To actually address their questions, I take them on in a very matter-of-fact way. The first part, "Why so many?" gets the peloton response. The second part is far more important, so I approach it piece-by-piece. Firstly, I do not write so much that I need eight nights a month to review all that I have created - I should be so prolific. Workshops are not strictly to review our own work. That's an important function, but not the only one, which leads to the second part about needing that much help.
Do I need that much help? Yes. Yes I do. Every writer always needs help, and from several directions. However, a workshop provides a special kind of help - it provides other examples of writing, and writers trying to turn thoughts into stories. This is a special kind of help, because it gives us the opportunity to be an editor and a writer at the same time.

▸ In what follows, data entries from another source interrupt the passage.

(* ===== verification/SelfTestCiphers.v ===== *)
(** * The ciphers keep the contract of the self-test

    The null cipher, AES in counter mode and AES in CBC mode decrypt what they
    encrypt under any key, and give the known answers. *)
From stdpp Require Import gmap.
From S2P Require Export SelfTestProofs.
Open Scope mword_scope.

Lemma octets_of_bools (l : list Z) : forallb (fun x => (0 <=? x) && (x <? 256)) l = true -> octets l.
Proof.
  intros H. induction l as [|x l IH]; [apply Forall_nil_2|]. cbn in H.
  apply andb_prop in H as [Hx Hl]. apply Forall_cons_2; [unfold octet; lia|by apply IH].
Qed.

(** ** The null cipher *)

Definition null_wf (C : cipher_t) : Prop := ctype C = null_cipher /\ cstate C = null_cipher_state.

Lemma null_runs C : null_wf C ->
  (forall k dir, run_init C k dir = Some (err_status_ok, C)) /\
  (forall n, run_set_iv C n = Some (err_status_ok, C)) /\
  (forall buf len, run_encrypt C buf len = Some (err_status_ok, C, buf, len)) /\
  (forall buf len, run_decrypt C buf len = Some (err_status_ok, C, buf, len)).
Proof.
  intros [H1 H2]. unfold run_init, run_set_iv, run_encrypt, run_decrypt. rewrite H1, H2. by repeat split.
Qed.

#[export] Instance null_contract : CipherContract null_cipher null_cipher_test_0.
Proof.
  refine {| cc_wf := null_wf; cc_key_ok := fun _ => True |}.
  - intros j _. eexists. split; [reflexivity|]. by split.
  - done.
  - done.
  - exists 0%nat. split; [reflexivity|lia].
  - exists 0%nat. split; [reflexivity|]. split; [lia|]. split; [cbn; lia|apply Forall_nil_2].
  - exists 0%nat. split; [reflexivity|]. split; [lia|cbn; lia].
  - intros C key buf len HC _ Ho Hl _. destruct (null_runs C HC) as (R1 & R2 & R3 & R4).
    exists C, C, buf, (Z.of_nat len), buf. split; [exists C, C; auto|]. split; [exact Hl|].
    split; [exists C, C; auto|]. auto.
  - intros C buf C1 ebuf elen HC _ _ _ (C2 & C3 & E1 & E2 & E3).
    destruct (null_runs C HC) as (R1 & R2 & R3 & R4).
    rewrite R1 in E1. injection E1 as <-. rewrite R2 in E2. injection E2 as <-.
    rewrite R3 in E3. injection E3 as <- <- <-. by split.
Defined.

(** ** Counter mode *)

Definition icm_wf (C : cipher_t) : Prop := exists x kl,
  C = {| ctype := aes_icm; cstate := icm_state x; cipher_key_len := kl |} /\ prng_memory x.

(** The context for a key whose next octets of keystream are at the start. *)
Definition icm_start (key : list Z) (kb : v128_t) : aes_icm_ctx_t :=
  {| counter := take 14 (drop 16 key) ++ [0; 0]; offset := take 14 (drop 16 key) ++ [0; 0];
     keystream_buffer := kb; expanded_key := KeyExpansion 10 1 (take 16 key); bytes_in_buffer := 0 |}.

Definition icm_key_ok (k : list Z) : Prop := octets k /\ (32 <= length k)%nat.

Lemma icm_start_wf key kb : icm_key_ok key -> wf_v128 kb ->
  wf_icm (icm_start key kb) /\ block_index (counter (icm_start key kb)) = 0.
Proof.
  intros [Ho Hl] Hkb. assert (Hs : length (take 14 (drop 16 key)) = 14%nat)
    by (rewrite length_take, length_drop; lia).
  assert (Hw : wf_v128 (take 14 (drop 16 key) ++ [0; 0])).
  { split; [by rewrite length_app, Hs|].
    apply Forall_app_2; [by apply Forall_take, Forall_drop|apply (octets_replicate 2); lia]. }
  split.
  - split; cbn [icm_start counter offset keystream_buffer expanded_key bytes_in_buffer]; try done.
    apply KeyExpansion_wf. split; [rewrite length_take; lia|by apply Forall_take].
  - cbn [icm_start counter]. generalize dependent (take 14 (drop 16 key)). intros s Hs _.
    unfold block_index. by list_elems s.
Qed.

Lemma icm_init_run x kl key dir : icm_key_ok key -> prng_memory x ->
  run_init {| ctype := aes_icm; cstate := icm_state x; cipher_key_len := kl |} key dir =
    Some (err_status_ok, {| ctype := aes_icm; cstate := icm_state (icm_start key (keystream_buffer x));
                            cipher_key_len := kl |}).
Proof.
  intros [Ho Hl] [H1 H2 H3 H4]. unfold run_init. cbn [ctype cstate].
  assert (Ek : key = take 16 key ++ take 14 (drop 16 key) ++ drop 30 key).
  { transitivity (take 16 key ++ drop 16 key); [by rewrite take_drop|]. f_equal.
    transitivity (take 14 (drop 16 key) ++ drop 14 (drop 16 key)); [by rewrite take_drop|]. f_equal.
    by rewrite drop_drop. }
  assert (E : aes_icm_context_init x key = Some (err_status_ok, icm_start key (keystream_buffer x))).
  { rewrite Ek at 1. etrans; [apply aes_icm_context_init_eq; [exact H1|exact H2|exact H4| | | |]|].
    - by apply Forall_take.
    - rewrite length_take. lia.
    - by apply Forall_take, Forall_drop.
    - rewrite length_take, length_drop. lia.
    - destruct (Nat.ltb_spec (length (drop 30 key)) 2); [rewrite length_drop in *; lia|reflexivity]. }
  rewrite E. reflexivity.
Qed.

Lemma icm_set_iv_run key kb kl : icm_key_ok key -> wf_v128 kb ->
  run_set_iv {| ctype := aes_icm; cstate := icm_state (icm_start key kb); cipher_key_len := kl |}
      (replicate 16 0) =
    Some (err_status_ok, {| ctype := aes_icm; cstate := icm_state (icm_start key kb); cipher_key_len := kl |}).
Proof.
  intros Hk Hkb. destruct (icm_start_wf key kb Hk Hkb) as [Hw _].
  assert (Hz : wf_v128 (replicate 16 0)) by (apply replicate_wf; unfold octet; lia).
  assert (Hs : length (take 14 (drop 16 key) ++ [0; 0]) = 16%nat)
    by (destruct (wf_icm_counter _ Hw) as [Hs _]; exact Hs).
  assert (Ex : xor_octets (take 14 (drop 16 key) ++ [0; 0]) (replicate 16 0) =
    take 14 (drop 16 key) ++ [0; 0]).
  { rewrite xor_octets_comm by (rewrite Hs; reflexivity). by apply xor_zeros. }
  assert (E : aes_icm_set_iv (icm_start key kb) (replicate 16 0) = (err_status_ok, icm_start key kb)).
  { etrans; [exact (aes_icm_set_iv_eq _ _ Hw Hz)|].
    cbn [icm_start counter offset keystream_buffer expanded_key]. rewrite Ex. reflexivity. }
  unfold run_set_iv. cbn [ctype cstate]. rewrite E. reflexivity.
Qed.

(** Encryption at the start of the keystream; the leftover buffer plays no part. *)
Lemma icm_crypt_run key kb kl buf len : icm_key_ok key -> wf_v128 kb -> octets buf ->
  (len <= length buf)%nat -> (len < 64)%nat ->
  aes_icm_encrypt (icm_start key kb) 0 buf (Z.of_nat len) =
    Some (err_status_ok, skip (icm_start key kb) len, buf_at (icm_start key (replicate 16 0)) buf len) /\
  icm_wf {| ctype := aes_icm; cstate := icm_state (skip (icm_start key kb) len); cipher_key_len := kl |} /\
  wf_v128 (keystream_buffer (skip (icm_start key kb) len)).
Proof.
  intros Hk Hkb Ho Hl Hn. destruct (icm_start_wf key kb Hk Hkb) as [Hw Hb].
  pose proof (skip_wf _ len Hw) as Hw'. split; [|split].
  - etrans; [apply aes_icm_encrypt_eq; [exact Hw|exact Ho|exact Hl|rewrite Hb; lia]|].
    assert (Ek : keystream (icm_start key kb) len = keystream (icm_start key (replicate 16 0)) len)
      by (by apply keystream_ext).
    unfold buf_at. rewrite Ek. reflexivity.
  - exists (skip (icm_start key kb) len), kl. split; [reflexivity|]. destruct Hw'. by split.
  - apply Hw'.
Qed.

Lemma icm_crypt_twice c buf len : octets buf -> (len <= length buf)%nat ->
  buf_at c (buf_at c buf len) len = buf.
Proof.
  intros Ho Hl. unfold buf_at. assert (El : length (take len buf) = len) by (rewrite length_take; lia).
  assert (Ex : length (xor_octets (take len buf) (keystream c len)) = len)
    by (by rewrite length_xor_octets).
  rewrite take_app_length', drop_app_length' by done.
  by rewrite xor_octets_cancel, take_drop.
Qed.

At many workshops, someone will present a piece, read it aloud, and the members offer critiques through either formal review, comments, written markups, or some combination of methods. This allows us to focus on editing from the larger perspective. Maybe the writer wants us to fix the punctuation, maybe they are looking for tips on structure. We become a consumer of the information and an analyst of its little pieces. In doing that, we benefit from dissecting and exploring writing, which helps as I discussed in a previous post, "Learning From Editing."
However, workshops often have times where a writer contributes a piece and explains what they are trying to accomplish and the struggles they have in achieving that. At this point, the peloton forms and everyone helps improve the piece. We do this by being editors and writers, by thinking how we would approach the challenge, how we would write this, and how their writing fares in accomplishing this. We explain our process as a writer, and offer ideas to the person. It becomes a brainstorming session, but everyone benefits from the exercise.
So do I recommend workshops? Yes I do. Why? Because as writers, we benefit on several levels from working with other people riding along our path, and we are reminded that we are never alone in developing our process.
"which is not a huge commitment in the larger people" people?
ReplyDelete"where cyclists groups together" groups?
Perhaps I am looking at these with eyes that are too tired from a long week of work.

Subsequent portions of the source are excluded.